MRI is the imaging modality of choice for imaging the spine in a child with a neurological deficit. The multiplanar capability of MRI allows the visualization of the spine in 3 planes, and the contrast resolution allows excellent conspicuity of the intraspinal contents, vertebral bodies, and discs and paraspinal soft tissues. This is illustrated in the following example of a 10-year-old child who presented with a mass in the posterior triangle of the neck.
Recommendations for spine MRI scanning in children:
- Routine study includes T1- and T2-weighted images: Conventional MRI of the spine includes sagittal T1- and T2-weighted images and axial T1- and T2-weighted images through any abnormality.
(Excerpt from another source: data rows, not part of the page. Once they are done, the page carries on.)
(** C7.  Training kickoff precondition: when the answer to the training
    request has a status other than [Queued], [train] throws the error
    that names the status, right after that request.  No run polls,
    publishes or writes to the store, and a run that started the
    training ends normally with the error line of the [catch] as its
    last log line. *)
Theorem training_must_be_queued res :
  trainStart (service this) = Response res →
  ts_status res ≠ Some "Queued" →
  let failure := new_Error ("Expected training to be Queued but was: "
                        +:+ str (ts_status res)) in
  (∀ fuel st,
     train this fuel st =
     (Throw failure, emit {| call := StartTraining; ok := true |} st)) ∧
  ∀ intents fuel store,
    let run := run_sync this intents fuel store in
    (∀ e, e ∈ trace run.2 →
          is_PollTraining e = false ∧ is_Publish e = false ∧
          is_KvsSet e = false) ∧
    kvs run.2 = store ∧
    ({| call := StartTraining; ok := true |} ∈ trace run.2 →
     run.1 = Ret tt ∧
     last (log run.2) =
       Some {| level := Error; msg := sync_error_message failure |}).
Proof.
  intros Hstart Hq failure.
  assert (∀ fuel st,
            train this fuel st =
            (Throw failure, emit {| call := StartTraining; ok := true |} st))
    as Htrain.
  { intros fuel st. unfold train, bind, request. rewrite Hstart.
    by rewrite bool_decide_false. }
  split; [done|]. intros intents fuel store run. subst run.
  assert (∀ e, e ∈ checked this ++ deleted this →
            is_PollTraining e = false ∧ is_Publish e = false ∧
            is_KvsSet e = false) as Hp.
  { intros e He. apply checked_deleted_prelude in He.
    by pose proof (prelude_call_kind e He) as (_ & ? & ? & ? & _). }
  assert ({| call := StartTraining; ok := true |}
            ∉ checked this ++ deleted this) as Hs.
  { intros He. apply checked_deleted_prelude in He.
    by pose proof (prelude_call_kind _ He) as (_ & _ & _ & _ & ?). }
  pose proof (sync_run_shape this intents fuel store) as H.
  destruct (run_sync this intents fuel store) as [o fin]. cbn [fst snd] in *.
  sync_cases H; try (rewrite Htrain in Rtr; simpl in Rtr; congruence);
    try rewrite Rt.
  - split; [|split; [done|]].
    + intros e He. apply Hp, elem_of_app. by left.
    + intros He. exfalso. apply Hs, elem_of_app. by left.
  - split; [|split; [done|]].
    + intros e He. apply Hp, elem_of_app. by left.
    + intros He. exfalso. apply Hs, elem_of_app. by left.
  - split; [|split; [done|]].
    + intros e He. by apply Hp.
    + intros He. by apply Hs in He.
  - split; [|split; [done|]].
    + intros e. rewrite app_assoc, elem_of_app, elem_of_cons, elem_of_nil.
      intros [He|[->|[]]]; [by apply Hp | done].
    + rewrite app_assoc, elem_of_app, elem_of_cons, elem_of_nil.
      intros [He|[[=]|[]]]. by apply Hs in He.
  - split; [|split; [done|]].
    + intros e. rewrite app_assoc, elem_of_app, !elem_of_cons, elem_of_nil.
      intros [He|[->|[->|[]]]]; [by apply Hp | done | done].
    + rewrite app_assoc, elem_of_app, !elem_of_cons, elem_of_nil.
      intros [He|[[=]|[[=]|[]]]]. by apply Hs in He.
  - rewrite Htrain in Rtr. simpl in Rtr. injection Rtr as <-.
    rewrite Htrain. simpl. destruct Ri as (_ & _ & _ & ->).
    split; [|split; [done|done]].
    intros e. rewrite !elem_of_app, !elem_of_cons, elem_of_nil.
    intros [[He|[He|[->|[->|[]]]]]|[->|[]]]; try done;
      apply Hp, elem_of_app; auto.
Qed.

(** C8.  Built-in entity deduplication: the [bing_entities] of every
    payload that a run imports are the provider names of the labels of
    the corpus, each one once, in the order of their first appearance in
    the traversal. *)
Theorem bing_entities_deduplicated intents fuel store body b :
  {| call := ImportVersion body; ok := b |}
    ∈ trace (run_sync this intents fuel store).2 →
  Val <$> referenced (b_utterances body) =
    checkLabel this <$> corpusLabels this intents ∧
  bing_entities body = first_appearances (referenced (b_utterances body)) ∧
  NoDup (bing_entities body) ∧
  (∀ n, n ∈ bing_entities body ↔ n ∈ referenced (b_utterances body)).
Proof.
  intros Hev.
  destruct (sync_requests this intents fuel store _ Hev)
    as [H|[(body' & Himp & Hc)|[H|[t [=]]]]].
  { by apply prelude_call_kind in H as (? & _). }
  2:{ by apply (training_call_kind this) in H as (? & _). }
  simpl in Hc. injection Hc as ->.
  destruct Himp as (_ & us & bes & info & Hval & _ & ->). simpl.
  pose proof (buildUtterances_inv this intents us bes Hval) as ->.
  split; [symmetry; by eapply buildUtterances_names|].
  split; [done|]. split; [apply NoDup_first_appearances|].
  intros n. apply elem_of_first_appearances.
Qed.

(** C9.  The native prefix: a label whose type is in the entity table
    with a provider name, but does not start with [@native.], is
    rejected with the unknown-entity error.  A corpus that contains it
    cannot be turned into a payload, a run that finds the model out of
    date ends with the construction error thrown, and that error is the
    unknown-entity error of the label when no earlier label of the
    traversal is rejected. *)
Theorem native_prefix_required label en n :
  Entities this !! type label = Some en →
  luis en = Some n → n ≠ "" →
  String.prefix "@native." (type label) = false →
  (∀ s, onLabel this label s = Err (unknown_entity (type label))) ∧
  ∀ intents,
    label ∈ corpusLabels this intents →
    (∃ e, buildUtterances this intents = Err e ∧
          ∀ fuel store,
            (∀ ev, ev ∈ trace (run_sync this intents fuel store).2 →
                   is_ImportVersion ev = false) ∧
            (decision this intents store = Ret false →
             (run_sync this intents fuel store).1 = Throw e)) ∧
    (∀ pre post,
       corpusLabels this intents = pre ++ label :: post →
       Forall (λ l, ∃ m, checkLabel this l = Val m) pre →
       buildUtterances this intents = Err (unknown_entity (type label))).
Proof.
  intros Hen Hl Hn Hp.
  assert (checkLabel this label = Err (unknown_entity (type label))) as Hc.
  { unfold checkLabel. by rewrite Hen, Hp. }
  split.
  { intros [bes ents]. by rewrite onLabel_checkLabel, Hc. }
  intros intents Hin. split.
  - destruct (rejected_label_aborts this intents label _ Hin Hc)
      as (e & Hf & Hb).
    exists e. split; [done|]. intros fuel store.
    destruct (construction_failure_run this intents e fuel store Hb)
      as (? & ? & _).
    done.
  - intros pre post Heq Hpre.
    pose proof (buildUtterances_outcome this intents) as H.
    by rewrite Heq, (firstRejection_first this pre label post _ Hpre Hc) in H.
Qed.


End Claims.

(** ** The statements on the small bot *)

Lemma isInSync_throws_without_remote_version_witness :
  (isInSync (ex_provider ex_service) ex_greet Undefined (initial ex_store)).1 =
    Throw (TypeError "lastModifiedDateTime") ∧
  (run_sync (ex_provider ex_service) ex_greet 3 ex_store).1 =
    Throw (TypeError "lastModifiedDateTime").
Proof.
  destruct (isInSync_throws_without_remote_version (ex_provider ex_service)
              ex_greet ex_store
              {| hash := ex_digest ex_greet; time := Some "2018-01-01" |} [])
    as [H1 H2]; [reflexivity | reflexivity | by vm_compute | reflexivity |].
  split; [by apply H1 | apply H2].
Defined.

Lemma fingerprint_written_after_failed_training_witness :
  (run_sync (ex_provider ex_training_fails) ex_greet 1 ∅).1 = Ret tt ∧
  {| call := Publish true; ok := true |}
    ∈ trace (run_sync (ex_provider ex_training_fails) ex_greet 1 ∅).2 ∧
  kvs (run_sync (ex_provider ex_training_fails) ex_greet 1 ∅).2
    !! LUIS_HASH_KVS_KEY =
  Some {| hash := ex_digest ex_greet; time := Some "2018-01-01" |}.
Proof.
  destruct (fingerprint_written_after_failed_training
              (ex_provider ex_training_fails) ex_greet 0 ∅ ex_greet_body
              "1.0" {| ts_status := Some "Queued" |}
              [ex_model "Fail" (Some "no examples")]
              (ex_model "Fail" (Some "no examples"))
              {| d_status := Some "Fail"; failureReason := Some "no examples" |}
              (Some "2018-01-01"))
    as (H1 & H2 & _ & _ & H5 & _); try reflexivity.
  - split; [by vm_compute|]. eexists _, _, ex_info.
    split; [by vm_compute|]. split; reflexivity.
  - elem_of_list.
  - intros m' Hm. apply list_elem_of_singleton in Hm as ->.
    split; [reflexivity|]. eexists. split; [reflexivity|]. discriminate.
  - split; [exact H1|]. split; [exact H2 | exact H5].
Defined.
(** Two arrangements of the same transactions that are both sorted by
    date and have the transactions of each date in the same order are
    the same list. *)
Lemma sorted_unique (l1 : list Transaction) :
  forall l2,
    Forall (fun t => is_Some (getTime (date t))) l1 ->
    Permutation l1 l2 ->
    date_descending getTime l1 -> date_descending getTime l2 ->
    (forall k, List.filter (same_time getTime k) l1
               = List.filter (same_time getTime k) l2) ->
    l1 = l2.
Proof.
  induction l1 as [|a r1 IH]; intros l2 Hv Hp Hs1 Hs2 Ht.
  - apply Permutation_nil in Hp; congruence.
  - destruct l2 as [|b r2];
      [symmetry in Hp; apply Permutation_nil in Hp; discriminate|].
    inversion Hv as [|? ? [ta Ha] Hv1]; subst.
    inversion Hs1 as [|? ? Hr1 Ha1]; subst.
    inversion Hs2 as [|? ? Hr2 Hb2]; subst.
    assert (Hab : a = b).
    { assert (Hb : In b (a :: r1))
        by (eapply Permutation_in; [symmetry; exact Hp | left; reflexivity]).
      assert (Ha' : In a (b :: r2))
        by (eapply Permutation_in; [exact Hp | left; reflexivity]).
      assert (Hk : same_time getTime (Some ta) a = true)
        by (unfold same_time, time; rewrite Ha; apply Z.eqb_refl).
      assert (Hkb : same_time getTime (Some ta) b = true).
      { destruct Hb as [<-|Hb]; [exact Hk|].
        destruct Ha' as [->|Ha']; [exact Hk|].
        rewrite List.Forall_forall in Ha1, Hb2.
        specialize (Ha1 _ Hb); specialize (Hb2 _ Ha').
        unfold not_before, same_time, time in *; rewrite Ha in *.
        destruct (getTime (date b)) as [tb|]; [|contradiction].
        apply Z.eqb_eq; lia. }
      specialize (Ht (Some ta)); cbn [List.filter] in Ht.
      rewrite Hk, Hkb in Ht; congruence. }
    subst b; f_equal.
    apply IH; [assumption | eapply Permutation_cons_inv; exact Hp
               | assumption | assumption |].
    intros k; specialize (Ht k); cbn [List.filter] in Ht.
    destruct (same_time getTime k a); congruence.
Qed.

(** With valid dates the list [sort] computes is the only arrangement a
    stable sort by date can give. *)
Lemma sort_unique (l l' : list Transaction) :
  Forall (fun t => is_Some (getTime (date t))) l ->
  Permutation l' l ->
  date_descending getTime l' ->
  keeps_order_of_ties getTime l l' ->
  l' = sort cmp l.
Proof.
  intros Hv Hp Hs Ht; apply sorted_unique.
  - eapply Permutation_Forall; [symmetry; exact Hp | exact Hv].
  - rewrite Hp; symmetry; apply sort_perm.
  - exact Hs.
  - apply sort_sorted; exact Hv.
  - intros k; rewrite (Ht k); symmetry; apply sort_ties.
Qed.

End Sorting.

End SummaryFacts.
- Scan entire spine when dysraphism is present: For imaging of congenital anomalies, e.g., spinal dysraphism, spaced axial T1-weighted images are acquired along the length of the spine to ensure detailed visualization of the cord and filum terminale. Sagittal image thickness should be reduced to 3 mm to allow for the small size of the pediatric spine (6).
- Fat-saturated MRI for trauma: The addition of fat-saturated T1- and T2-weighted (or STIR images) in the sagittal and axial planes is helpful in trauma cases, as these imaging techniques are very sensitive to bone marrow edema and ligamentous injury.
- Include brain images if infection is suspected: Imaging of the brain in children with spine disease or trauma may aid the diagnostic process. Involvement of the brain and spine would guide the radiologist towards the diagnosis of acute disseminated encephalomyelitis or infection.
- Leptomeningeal involvement by tumor: Disseminated tumors also involve the leptomeninges of the brain and spine (figure below).
- MRI usually requires sedation or general anesthetic in the young child.